In the entries below, find each line with the string "Some" and copy it.
*** Opening of Excerpted records ***
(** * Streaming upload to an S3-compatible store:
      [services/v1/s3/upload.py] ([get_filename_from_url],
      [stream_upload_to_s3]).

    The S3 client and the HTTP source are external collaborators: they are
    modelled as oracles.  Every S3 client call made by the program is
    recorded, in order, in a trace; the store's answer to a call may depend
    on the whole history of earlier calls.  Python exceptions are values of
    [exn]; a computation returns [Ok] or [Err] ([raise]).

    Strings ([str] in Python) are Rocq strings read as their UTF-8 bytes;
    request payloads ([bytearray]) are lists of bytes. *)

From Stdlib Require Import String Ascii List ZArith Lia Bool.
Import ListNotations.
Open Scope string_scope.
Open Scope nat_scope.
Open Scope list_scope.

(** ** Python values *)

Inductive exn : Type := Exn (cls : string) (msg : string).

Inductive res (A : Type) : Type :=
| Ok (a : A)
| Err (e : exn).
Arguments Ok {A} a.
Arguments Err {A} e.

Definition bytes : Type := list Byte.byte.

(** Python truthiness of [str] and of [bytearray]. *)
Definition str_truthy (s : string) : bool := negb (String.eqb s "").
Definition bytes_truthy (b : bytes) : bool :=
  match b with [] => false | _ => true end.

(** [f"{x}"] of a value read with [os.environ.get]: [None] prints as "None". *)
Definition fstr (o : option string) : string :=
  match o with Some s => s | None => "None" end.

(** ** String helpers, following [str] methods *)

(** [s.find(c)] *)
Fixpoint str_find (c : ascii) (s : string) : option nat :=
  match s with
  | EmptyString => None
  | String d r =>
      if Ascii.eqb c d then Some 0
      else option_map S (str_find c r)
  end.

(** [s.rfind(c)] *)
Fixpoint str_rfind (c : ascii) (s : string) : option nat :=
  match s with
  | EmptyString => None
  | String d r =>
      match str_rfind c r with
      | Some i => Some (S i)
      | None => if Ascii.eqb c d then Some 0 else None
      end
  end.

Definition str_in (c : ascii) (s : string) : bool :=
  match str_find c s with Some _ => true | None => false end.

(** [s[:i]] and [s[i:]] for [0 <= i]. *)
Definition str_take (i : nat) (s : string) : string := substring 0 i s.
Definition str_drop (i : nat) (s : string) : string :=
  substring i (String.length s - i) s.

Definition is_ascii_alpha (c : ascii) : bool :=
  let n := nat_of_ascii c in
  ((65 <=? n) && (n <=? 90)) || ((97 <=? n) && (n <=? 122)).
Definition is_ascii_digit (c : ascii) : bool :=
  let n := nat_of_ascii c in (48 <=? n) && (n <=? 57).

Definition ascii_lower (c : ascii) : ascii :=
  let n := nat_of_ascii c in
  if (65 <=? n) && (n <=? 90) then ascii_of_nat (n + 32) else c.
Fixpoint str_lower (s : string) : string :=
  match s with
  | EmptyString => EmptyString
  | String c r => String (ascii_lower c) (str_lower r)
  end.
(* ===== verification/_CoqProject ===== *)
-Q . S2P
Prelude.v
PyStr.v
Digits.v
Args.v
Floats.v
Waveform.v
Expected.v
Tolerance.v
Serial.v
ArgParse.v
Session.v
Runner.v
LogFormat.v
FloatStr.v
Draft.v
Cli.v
*** Close of Excerpted records ***
*** Opening of Excerpted records ***
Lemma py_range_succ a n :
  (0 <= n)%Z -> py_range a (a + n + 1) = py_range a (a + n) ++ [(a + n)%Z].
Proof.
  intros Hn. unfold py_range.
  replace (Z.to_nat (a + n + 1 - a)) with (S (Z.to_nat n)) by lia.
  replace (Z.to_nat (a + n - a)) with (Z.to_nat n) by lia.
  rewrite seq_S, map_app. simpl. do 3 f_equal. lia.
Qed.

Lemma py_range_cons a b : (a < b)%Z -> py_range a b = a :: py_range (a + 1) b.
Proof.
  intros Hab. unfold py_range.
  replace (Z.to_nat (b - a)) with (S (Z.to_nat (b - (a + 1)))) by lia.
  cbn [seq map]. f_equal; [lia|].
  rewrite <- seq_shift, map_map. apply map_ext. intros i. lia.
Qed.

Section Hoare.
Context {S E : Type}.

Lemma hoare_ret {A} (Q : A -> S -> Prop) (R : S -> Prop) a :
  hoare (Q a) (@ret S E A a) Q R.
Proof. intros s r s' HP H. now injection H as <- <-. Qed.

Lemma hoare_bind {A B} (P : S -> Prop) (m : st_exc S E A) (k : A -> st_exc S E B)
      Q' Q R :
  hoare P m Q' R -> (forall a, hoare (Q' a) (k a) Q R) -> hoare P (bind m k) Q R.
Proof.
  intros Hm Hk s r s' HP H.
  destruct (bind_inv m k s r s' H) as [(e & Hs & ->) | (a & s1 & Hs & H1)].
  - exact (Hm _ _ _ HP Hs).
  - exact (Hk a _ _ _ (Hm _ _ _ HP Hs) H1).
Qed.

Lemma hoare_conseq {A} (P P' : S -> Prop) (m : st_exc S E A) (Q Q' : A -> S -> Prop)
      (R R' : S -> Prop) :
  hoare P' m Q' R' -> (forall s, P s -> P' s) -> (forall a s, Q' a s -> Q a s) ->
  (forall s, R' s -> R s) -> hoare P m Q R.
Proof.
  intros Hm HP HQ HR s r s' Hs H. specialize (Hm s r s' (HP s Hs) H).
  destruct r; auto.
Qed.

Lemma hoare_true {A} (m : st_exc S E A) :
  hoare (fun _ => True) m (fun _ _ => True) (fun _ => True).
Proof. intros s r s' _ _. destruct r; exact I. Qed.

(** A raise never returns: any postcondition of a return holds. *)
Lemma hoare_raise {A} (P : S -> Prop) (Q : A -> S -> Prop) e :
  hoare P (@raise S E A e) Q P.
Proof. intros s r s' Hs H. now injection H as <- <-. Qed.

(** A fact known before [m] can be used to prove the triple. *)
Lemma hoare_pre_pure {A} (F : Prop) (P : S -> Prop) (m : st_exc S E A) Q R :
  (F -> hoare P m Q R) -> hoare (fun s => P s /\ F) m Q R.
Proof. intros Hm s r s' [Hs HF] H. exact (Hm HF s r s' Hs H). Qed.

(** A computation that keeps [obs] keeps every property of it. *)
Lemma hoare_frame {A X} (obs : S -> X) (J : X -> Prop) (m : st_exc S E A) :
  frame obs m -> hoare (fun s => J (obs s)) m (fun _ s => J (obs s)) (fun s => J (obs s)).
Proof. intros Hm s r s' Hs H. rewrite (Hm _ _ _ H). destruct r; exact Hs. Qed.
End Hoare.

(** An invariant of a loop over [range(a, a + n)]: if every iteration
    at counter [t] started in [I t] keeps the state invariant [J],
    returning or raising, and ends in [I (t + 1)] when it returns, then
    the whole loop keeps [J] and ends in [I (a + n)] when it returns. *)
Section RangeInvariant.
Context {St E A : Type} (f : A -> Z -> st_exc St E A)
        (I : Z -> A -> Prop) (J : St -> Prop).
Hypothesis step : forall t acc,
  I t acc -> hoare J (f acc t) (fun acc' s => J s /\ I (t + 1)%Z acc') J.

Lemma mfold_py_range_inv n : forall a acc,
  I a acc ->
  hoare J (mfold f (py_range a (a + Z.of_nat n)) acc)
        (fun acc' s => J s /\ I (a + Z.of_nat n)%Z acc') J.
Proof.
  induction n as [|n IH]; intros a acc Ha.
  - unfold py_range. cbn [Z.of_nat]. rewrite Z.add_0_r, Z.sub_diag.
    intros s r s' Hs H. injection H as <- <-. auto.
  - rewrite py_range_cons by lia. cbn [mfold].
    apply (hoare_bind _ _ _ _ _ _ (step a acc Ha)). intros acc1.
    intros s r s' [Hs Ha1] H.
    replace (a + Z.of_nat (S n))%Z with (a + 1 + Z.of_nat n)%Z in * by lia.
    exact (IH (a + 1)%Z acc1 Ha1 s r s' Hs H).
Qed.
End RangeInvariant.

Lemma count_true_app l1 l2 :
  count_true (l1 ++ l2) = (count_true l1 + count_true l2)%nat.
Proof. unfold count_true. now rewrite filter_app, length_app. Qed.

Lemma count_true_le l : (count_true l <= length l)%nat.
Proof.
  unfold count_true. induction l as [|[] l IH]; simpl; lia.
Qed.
*** Close of Excerpted records ***
*** Opening of Excerpted records ***
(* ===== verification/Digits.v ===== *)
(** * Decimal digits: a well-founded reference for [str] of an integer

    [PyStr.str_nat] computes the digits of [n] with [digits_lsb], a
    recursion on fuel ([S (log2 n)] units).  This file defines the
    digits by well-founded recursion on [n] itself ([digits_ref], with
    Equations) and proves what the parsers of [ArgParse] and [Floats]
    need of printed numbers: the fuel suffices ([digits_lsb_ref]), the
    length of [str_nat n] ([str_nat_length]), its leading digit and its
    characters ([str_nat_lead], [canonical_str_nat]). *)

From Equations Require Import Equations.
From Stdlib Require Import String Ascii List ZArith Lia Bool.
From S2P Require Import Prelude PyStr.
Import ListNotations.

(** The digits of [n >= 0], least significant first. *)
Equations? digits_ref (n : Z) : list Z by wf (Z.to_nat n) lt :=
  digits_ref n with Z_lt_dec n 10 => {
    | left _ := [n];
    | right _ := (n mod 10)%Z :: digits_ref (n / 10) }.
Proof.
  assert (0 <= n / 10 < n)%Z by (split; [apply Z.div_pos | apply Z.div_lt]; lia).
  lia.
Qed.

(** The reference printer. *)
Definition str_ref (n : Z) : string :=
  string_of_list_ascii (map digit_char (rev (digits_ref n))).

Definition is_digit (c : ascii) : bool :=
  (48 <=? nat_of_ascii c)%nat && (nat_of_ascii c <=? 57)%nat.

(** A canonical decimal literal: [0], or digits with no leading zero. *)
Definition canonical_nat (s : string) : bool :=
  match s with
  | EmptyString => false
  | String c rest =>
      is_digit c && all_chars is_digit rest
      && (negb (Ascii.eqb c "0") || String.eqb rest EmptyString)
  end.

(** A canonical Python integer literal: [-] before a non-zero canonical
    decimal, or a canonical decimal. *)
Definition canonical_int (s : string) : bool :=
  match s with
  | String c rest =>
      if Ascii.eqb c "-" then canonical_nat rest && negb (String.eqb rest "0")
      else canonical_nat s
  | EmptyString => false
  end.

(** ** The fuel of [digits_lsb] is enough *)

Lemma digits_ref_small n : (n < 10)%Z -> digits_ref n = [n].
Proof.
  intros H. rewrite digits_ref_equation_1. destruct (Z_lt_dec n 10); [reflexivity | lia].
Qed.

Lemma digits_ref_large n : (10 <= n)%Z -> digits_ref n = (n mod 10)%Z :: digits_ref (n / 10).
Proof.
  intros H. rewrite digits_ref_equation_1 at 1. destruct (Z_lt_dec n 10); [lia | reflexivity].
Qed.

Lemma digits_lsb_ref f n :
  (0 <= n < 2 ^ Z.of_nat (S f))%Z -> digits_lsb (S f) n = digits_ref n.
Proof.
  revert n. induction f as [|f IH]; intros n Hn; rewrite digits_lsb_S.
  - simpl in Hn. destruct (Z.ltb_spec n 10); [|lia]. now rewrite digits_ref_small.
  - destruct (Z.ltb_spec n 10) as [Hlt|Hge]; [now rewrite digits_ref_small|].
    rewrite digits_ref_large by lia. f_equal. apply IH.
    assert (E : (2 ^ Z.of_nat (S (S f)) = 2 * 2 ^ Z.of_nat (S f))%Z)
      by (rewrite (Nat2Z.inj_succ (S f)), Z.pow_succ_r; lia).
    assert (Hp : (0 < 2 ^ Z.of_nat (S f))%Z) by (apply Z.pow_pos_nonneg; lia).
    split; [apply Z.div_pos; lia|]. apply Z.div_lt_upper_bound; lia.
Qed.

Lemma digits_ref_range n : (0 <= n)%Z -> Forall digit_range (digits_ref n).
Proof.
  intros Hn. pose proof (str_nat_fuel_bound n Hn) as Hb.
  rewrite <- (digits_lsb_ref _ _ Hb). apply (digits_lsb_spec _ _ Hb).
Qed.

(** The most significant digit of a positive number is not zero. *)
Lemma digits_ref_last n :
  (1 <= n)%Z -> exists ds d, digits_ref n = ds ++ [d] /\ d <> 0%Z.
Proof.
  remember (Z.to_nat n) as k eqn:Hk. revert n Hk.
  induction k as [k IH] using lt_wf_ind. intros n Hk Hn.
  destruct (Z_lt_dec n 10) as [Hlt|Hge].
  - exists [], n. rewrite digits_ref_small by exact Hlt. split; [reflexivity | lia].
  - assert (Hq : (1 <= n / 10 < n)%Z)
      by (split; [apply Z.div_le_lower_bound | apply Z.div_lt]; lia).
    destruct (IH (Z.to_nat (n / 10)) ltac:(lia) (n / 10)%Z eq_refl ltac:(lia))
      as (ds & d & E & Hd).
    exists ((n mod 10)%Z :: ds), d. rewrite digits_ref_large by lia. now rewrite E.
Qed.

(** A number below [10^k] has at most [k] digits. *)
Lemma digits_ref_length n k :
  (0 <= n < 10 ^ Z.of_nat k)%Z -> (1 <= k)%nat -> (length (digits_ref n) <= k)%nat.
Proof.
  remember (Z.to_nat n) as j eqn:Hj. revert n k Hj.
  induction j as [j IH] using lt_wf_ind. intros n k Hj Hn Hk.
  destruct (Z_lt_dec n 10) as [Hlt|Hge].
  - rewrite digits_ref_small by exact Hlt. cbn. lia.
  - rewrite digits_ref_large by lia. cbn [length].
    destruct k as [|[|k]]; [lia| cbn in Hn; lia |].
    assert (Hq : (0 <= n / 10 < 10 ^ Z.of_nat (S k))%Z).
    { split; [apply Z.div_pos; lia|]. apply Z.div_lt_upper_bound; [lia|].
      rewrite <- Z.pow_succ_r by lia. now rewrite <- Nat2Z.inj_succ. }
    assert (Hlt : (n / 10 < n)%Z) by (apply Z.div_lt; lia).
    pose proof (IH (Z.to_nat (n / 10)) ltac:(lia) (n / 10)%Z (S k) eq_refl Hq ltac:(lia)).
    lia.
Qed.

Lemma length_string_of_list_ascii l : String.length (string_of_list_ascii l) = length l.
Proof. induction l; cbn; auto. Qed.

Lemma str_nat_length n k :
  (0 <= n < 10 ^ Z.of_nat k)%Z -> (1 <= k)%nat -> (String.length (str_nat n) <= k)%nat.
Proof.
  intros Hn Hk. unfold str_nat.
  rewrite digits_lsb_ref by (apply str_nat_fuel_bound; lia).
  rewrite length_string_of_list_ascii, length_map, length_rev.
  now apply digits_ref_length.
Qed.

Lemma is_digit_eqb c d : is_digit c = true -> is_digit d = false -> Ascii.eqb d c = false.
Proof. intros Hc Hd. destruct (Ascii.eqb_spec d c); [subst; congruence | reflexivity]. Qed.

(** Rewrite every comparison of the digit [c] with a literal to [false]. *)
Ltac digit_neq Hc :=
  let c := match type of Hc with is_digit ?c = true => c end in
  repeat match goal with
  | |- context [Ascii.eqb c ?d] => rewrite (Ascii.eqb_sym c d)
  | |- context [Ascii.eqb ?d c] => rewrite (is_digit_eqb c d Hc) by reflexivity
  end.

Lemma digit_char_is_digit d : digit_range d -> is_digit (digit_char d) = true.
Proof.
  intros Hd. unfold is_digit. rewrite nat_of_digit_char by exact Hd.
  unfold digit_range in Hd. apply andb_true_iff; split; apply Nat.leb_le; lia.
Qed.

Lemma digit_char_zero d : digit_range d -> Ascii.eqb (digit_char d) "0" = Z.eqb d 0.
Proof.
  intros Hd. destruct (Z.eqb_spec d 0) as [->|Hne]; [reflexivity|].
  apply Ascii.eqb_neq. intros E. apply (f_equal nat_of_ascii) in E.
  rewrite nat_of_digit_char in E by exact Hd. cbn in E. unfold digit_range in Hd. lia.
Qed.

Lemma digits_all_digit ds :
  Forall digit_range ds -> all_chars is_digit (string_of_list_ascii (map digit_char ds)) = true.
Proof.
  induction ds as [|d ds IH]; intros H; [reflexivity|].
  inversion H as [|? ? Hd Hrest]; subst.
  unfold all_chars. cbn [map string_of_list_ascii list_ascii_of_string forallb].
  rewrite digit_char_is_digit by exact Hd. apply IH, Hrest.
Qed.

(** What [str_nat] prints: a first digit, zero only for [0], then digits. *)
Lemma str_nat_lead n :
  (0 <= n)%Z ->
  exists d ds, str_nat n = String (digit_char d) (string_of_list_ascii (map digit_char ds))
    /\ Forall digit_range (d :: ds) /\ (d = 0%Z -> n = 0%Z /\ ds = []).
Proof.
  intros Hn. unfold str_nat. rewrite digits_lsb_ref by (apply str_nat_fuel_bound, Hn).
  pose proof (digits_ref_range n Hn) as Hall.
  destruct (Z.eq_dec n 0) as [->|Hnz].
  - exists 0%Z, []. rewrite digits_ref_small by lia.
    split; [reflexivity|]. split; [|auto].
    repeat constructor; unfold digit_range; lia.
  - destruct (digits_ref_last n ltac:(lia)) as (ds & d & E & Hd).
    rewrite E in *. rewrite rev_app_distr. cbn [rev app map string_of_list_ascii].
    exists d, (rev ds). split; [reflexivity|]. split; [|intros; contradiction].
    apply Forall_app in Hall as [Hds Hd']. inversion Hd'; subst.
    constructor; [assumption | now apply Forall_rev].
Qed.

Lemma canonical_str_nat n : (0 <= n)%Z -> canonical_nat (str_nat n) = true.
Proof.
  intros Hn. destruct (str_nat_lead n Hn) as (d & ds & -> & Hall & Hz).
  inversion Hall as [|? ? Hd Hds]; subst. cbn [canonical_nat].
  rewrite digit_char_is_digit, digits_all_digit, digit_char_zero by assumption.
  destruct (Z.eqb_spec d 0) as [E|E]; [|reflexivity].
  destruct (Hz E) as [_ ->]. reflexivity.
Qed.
*** Close of Excerpted records ***
## Answer to the problem
  match o with Some s => s | None => "None" end.
      if Ascii.eqb c d then Some 0
      | Some i => Some (S i)
      | None => if Ascii.eqb c d then Some 0 else None
  match str_find c s with Some _ => true | None => false end.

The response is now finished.